By using the sync/atomic package, we can atomically load and set a flag that indicates whether we have initialized the instance.

import "sync"
import "sync/atomic"

var initialized uint32
... // Code omitted here

func GetInstance() *singleton {

    if atomic.LoadUInt32(&initialized) == 1 {  // Atomic operation 
		    return instance
	  }

    mu.Lock()
    defer mu.Unlock()

    if initialized == 0 {
         instance = &singleton{}
         atomic.StoreUint32(&initialized, 1)
    }

    return instance
}

But... this looks a bit cumbersome. In fact, we can do better by studying how Go language and the standard library implement goroutine synchronization.

Go Language's Idiomatic Singleton Pattern#

We want to use the idiomatic way of Go to implement this singleton pattern. We found the Once type in the standard library sync. It guarantees that an action will be performed exactly once. Here is the source code from the Go standard library (some comments have been modified).

// Once is an object that will perform exactly one action.
type Once struct {
	// done indicates whether the action has been performed.
	// It is first in the struct because it is used in the hot path.
	// The hot path is inlined at every call site.
	// Placing done first allows more compact instructions on some architectures (amd64/x86),
	// and fewer instructions (to calculate offset) on other architectures.
	done uint32
	m    Mutex
}

func (o *Once) Do(f func()) {
	if atomic.LoadUint32(&o.done) == 0 { // check
		// Outlined slow-path to allow inlining of the fast-path.
		o.doSlow(f)
	}
}

func (o *Once) doSlow(f func()) {
	o.m.Lock()                          // lock
	defer o.m.Unlock()
	
	if o.done == 0 {                    // check
		defer atomic.StoreUint32(&o.done, 1)
		f()
	}
}

This shows that we can use this implementation to perform a function/method only once. The usage of once.Do() is as follows:

once.Do(func() {
    // Perform safe initialization here
})

Below is the complete code for implementing the singleton, which uses the sync.Once type to synchronize access to GetInstance() and ensure that our type is only initialized once.

package singleton

import (
    "sync"
)

type singleton struct {}

var instance *singleton
var once sync.Once

func GetInstance() *singleton {
    once.Do(func() {
        instance = &singleton{}
    })
    return instance
}

Therefore, using the sync.Once package is the preferred way to safely achieve this goal, similar to how Objective-C and Swift (Cocoa) implement the dispatch_once method to perform similar initialization.

Conclusion#

When it comes to concurrent and parallel code, you need to check your code more carefully. Always have your team members perform code reviews, as such things are easy to find.
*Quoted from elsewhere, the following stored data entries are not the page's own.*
(** * KBO_Classifier: the simulate-and-parse backend

    A shallow embedding of [simulate_and_parse_backend.ipynb]: the feature
    extractor [parse], the simulation runner [run_simulation] and the input
    adapters [compute_from_file], [compute_from_aei] and
    [compute_from_jpl].

    Number model.  The notebook computes on numpy [float64] values.  The
    file holds two embeddings of it.

    In the first a number is a real ([R]) and arithmetic is exact.  It
    carries what does not depend on rounding: which rows and columns are
    read, the shape and the order of the feature vector, the statistic each
    entry is by definition, the exceptions raised, the trace file, the
    schedule of the integration.

    In the second, module [F64], a number is a binary64 float (Rocq's
    primitive floats: each operation rounded to nearest even, with [inf]
    and [nan]).  It carries what depends on the arithmetic: the values of
    the statistics, the recorded angles, the division by a zero time step,
    and the callers [compute_from_aei] and [compute_from_jpl].

    Exceptions.  A Python call either returns or raises; [Py.result] is the
    outcome, and [x <- m ;; k] sequences two calls.

    Arrays.  A 1-D array is a list, a 2-D array the list of its rows.  The
    arrays numpy builds are rectangular; [Np.shape a n m] says so. *)

From Stdlib Require Import Floats Uint63.
From Stdlib Require Import Ascii String Reals List ZArith Lia Lra Bool.
#[local] Set Warnings "-inexact-float".
Import ListNotations.
Local Open Scope R_scope.

(** ** Python: exceptions, indexing, [for] loops *)

Module Py.

Inductive exn : Set :=
| IndexError
| ValueError
| ZeroDivisionError.

Inductive result (A : Type) : Type :=
| Ok (a : A)
| Raise (e : exn).

Arguments Ok {A} a.
Arguments Raise {A} e.

Definition bind {A B : Type} (m : result A) (k : A -> result B) : result B :=
  match m with
  | Ok a => k a
  | Raise e => Raise e
  end.

Definition raises {A : Type} (m : result A) : Prop :=
  exists e, m = Raise e.

(** [l[i]]: a negative index counts from the end, an index outside
    [-len, len) raises [IndexError]. *)
Definition index {A : Type} (l : list A) (i : Z) : result A :=
  let n := Z.of_nat (length l) in
  let k := if (i <? 0)%Z then (n + i)%Z else i in
  if ((0 <=? k)%Z && (k <? n)%Z)%bool
  then match nth_error l (Z.to_nat k) with
       | Some a => Ok a
       | None => Raise IndexError
       end
  else Raise IndexError.

(** [for x in xs: s = body(s, x)], stopping at the first exception. *)
Fixpoint for_each {S A : Type} (body : S -> A -> result S)
         (xs : list A) (s : S) : result S :=
  match xs with
  | [] => Ok s
  | x :: xs' => bind (body s x) (for_each body xs')
  end.

(** [[f(x) for x in xs]], stopping at the first exception. *)
Fixpoint map_each {A B : Type} (f : A -> result B) (xs : list A)
  : result (list B) :=
  match xs with
  | [] => Ok []
  | x :: xs' =>
      bind (f x) (fun y => bind (map_each f xs') (fun ys => Ok (y :: ys)))
  end.

End Py.

Export Py.

Notation "x <- m ;; k" := (Py.bind m (fun x => k))
  (at level 61, m at next level, right associativity).

(** ** The fragment of numpy the notebook uses *)

Module Np.

Definition array1 : Type := list R.
Definition array2 : Type := list (list R).

(** Every row has [m] entries; [a.shape == (n, m)]. *)
Definition width (m : nat) (a : array2) : Prop :=
  Forall (fun r => length r = m) a.

Definition shape (a : array2) (n m : nat) : Prop :=
  length a = n /\ width m a.

Definition zip_with {A B C : Type} (f : A -> B -> C)
           (u : list A) (v : list B) : list C :=
  map (fun p => f (fst p) (snd p)) (combine u v).

(** [u - v] on 1-D and on 2-D arrays of one shape. *)
Definition sub1 (u v : array1) : array1 := zip_with Rminus u v.
Definition sub2 (a b : array2) : array2 := zip_with sub1 a b.

(** [a[:, 1:]], [a[1:, :]], [a[:-1, :]] and [a[:, k]].  A list of rows
    does not record the width of an array without rows: there [a[:, k]] is
    the empty column for every [k]. *)
Definition cols_from1 (a : array2) : array2 := map (skipn 1) a.
Definition rows_from1 (a : array2) : array2 := skipn 1 a.
Definition rows_but_last (a : array2) : array2 := removelast a.
Definition take_column (a : array2) (k : Z) : result array1 :=
  map_each (fun r => index r k) a.

(** A reduction along axis 0 folds the rows into one, entry by entry.
    [np.amin] and [np.amax] have no identity: on an array without rows they
    raise [ValueError]. *)
Definition reduce_axis0 (f : R -> R -> R) (a : array2) : result array1 :=
  match a with
  | [] => Raise ValueError
  | r :: rs => Ok (fold_left (zip_with f) rs r)
  end.

Definition amin_axis0 : array2 -> result array1 := reduce_axis0 Rmin.
Definition amax_axis0 : array2 -> result array1 := reduce_axis0 Rmax.

(** [np.add.reduce(a, axis=0)].  On an array without rows numpy returns
    zeros; the row width is not recorded in a list of rows, and the notebook
    never sums such an array, so the model returns the empty row there. *)
Definition add_reduce_axis0 (a : array2) : array1 :=
  match a with
  | [] => []
  | r :: rs => fold_left (zip_with Rplus) rs r
  end.

(** [np.mean(a, axis=0)]: the column sums over the number of rows. *)
Definition mean_axis0 (a : array2) : array1 :=
  map (fun s => s / INR (length a)) (add_reduce_axis0 a).

(** [np.std(a, axis=0)], with numpy's default [ddof=0]:
    [sqrt(mean(abs(a - a.mean(axis=0))**2, axis=0))]. *)
Definition std_axis0 (a : array2) : array1 :=
  let arrmean := mean_axis0 a in
  let x := map (fun r => sub1 r arrmean) a in
  let x2 := map (map (fun d => d * d)) x in
  map sqrt (mean_axis0 x2).

(** [a / t[:, np.newaxis]]: row [k] of [a] divided by [t[k]]. *)
Definition div_newaxis (a : array2) (t : array1) : array2 :=
  zip_with (fun row d => map (fun x => x / d) row) a t.

(** [v[:, np.newaxis]] and [np.concatenate((a, b), axis=1)]. *)
Definition newaxis (v : array1) : array2 := map (fun x => [x]) v.
Definition concatenate_axis1 (a b : array2) : array2 :=
  zip_with (@app R) a b.

End Np.

Export Np.

(** ** The notebook *)

(** [parse(data)], statement by statement. *)
Definition parse (data : array2) : result array2 :=
  row0 <- index data 0 ;;
  let initials := skipn 1 row0 in
  rowl <- index data (-1) ;;
  let finals := skipn 1 rowl in
  mins <- amin_axis0 (cols_from1 data) ;;
  maxes <- amax_axis0 (cols_from1 data) ;;
  let dels := sub1 maxes mins in
  let means := mean_axis0 (cols_from1 data) in
  let stdev := std_axis0 (cols_from1 data) in
  let diffs := sub2 (rows_from1 data) (rows_but_last data) in
  dt <- take_column diffs 0 ;;
  let dxdt := div_newaxis (cols_from1 diffs) dt in
  mindxdt <- amin_axis0 dxdt ;;
  let meandxdt := mean_axis0 dxdt in
  maxdxdt <- amax_axis0 dxdt ;;
  let deldxdt := sub1 maxdxdt mindxdt in
  let arrs := [initials; finals; mins; means; maxes; stdev; dels;
               mindxdt; meandxdt; maxdxdt; deldxdt] in
  let inds := [0; 1; 2; 3; 4]%Z in
  features <-
    for_each (fun features i =>
      for_each (fun features a =>
        x <- index a i ;; Ok (features ++ [x])) arrs features)
      inds [] ;;
  Ok [features].

(** The column-sorting block of [compute_from_file]: [data] starts as column
    [co[0]] of [data_t] and gets one more column per entry [i] of [co[1:]],
    namely column [co[i]] of [data_t]. *)
Definition sort_columns (data_t : array2) (co : list Z) : result array2 :=
  c0 <- index co 0 ;;
  col0 <- take_column data_t c0 ;;
  for_each (fun data i =>
    ci <- index co i ;;
    col <- take_column data_t ci ;;
    Ok (concatenate_axis1 data (newaxis col)))
    (skipn 1 co) (newaxis col0).

Definition default_col_order : list Z := [0; 1; 2; 3; 4; 5]%Z.

(** The columns of [data_t] that the block above reads, in the order of the
    columns of [data], for in-range natural indices [co]: [co[0]], then
    [co[i]] for each entry [i] of [co[1:]]. *)
Definition picked_columns (co : list nat) : list nat :=
  hd 0%nat co :: map (fun i => nth i co 0%nat) (skipn 1 co).

(** [compute_from_file(fname, col_order)].  [np.loadtxt(fname)] is the
    library's reader; [loaded] is the 2-D array it returns.  The two [print]
    calls are left out. *)
Definition compute_from_file (loaded : array2) (col_order : list Z)
  : result array2 :=
  let data_t := firstn 101 loaded in
  data <- sort_columns data_t col_order ;;
  parse data.

(** *** The simulation side *)

(** What [sim.calculate_orbits] returns per body, and what [sim.add] takes:
    angles in radians. *)
Module Orbit.
Record t : Type := {
  a : R; e : R; inc : R; Omega : R; omega : R; M : R
}.
End Orbit.

Definition orbit : Type := Orbit.t.

(** The rebound calls the notebook makes.  A simulation object is mutated
    in place in Python; here each mutating call returns the new state. *)
Class Rebound : Type := {
  simulation : Type;
  particle : Type;
  Simulation : simulation;
  set_units : simulation -> string * string * string -> simulation;
  add_by_name : simulation -> string -> option string -> simulation;
  add_by_elements : simulation -> orbit -> option particle -> simulation;
  calculate_com : simulation -> particle;
  calculate_orbits : simulation -> particle -> list orbit;
  calculate_energy : simulation -> R;
  N_bodies : simulation -> Z;
  set_N_active : simulation -> Z -> simulation;
  move_to_com : simulation -> simulation;
  set_integrator : simulation -> string -> simulation;
  set_dt : simulation -> R -> simulation;
  integrate_exact : simulation -> R -> simulation
}.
All new developers who have just switched to Go language must truly understand how concurrency safety works in order to improve their code better. Even though Go language itself has done a lot of heavy lifting by allowing you to design concurrent code with little knowledge of concurrency, in some cases, relying solely on language features is not enough, and you still need to apply best practices when developing code.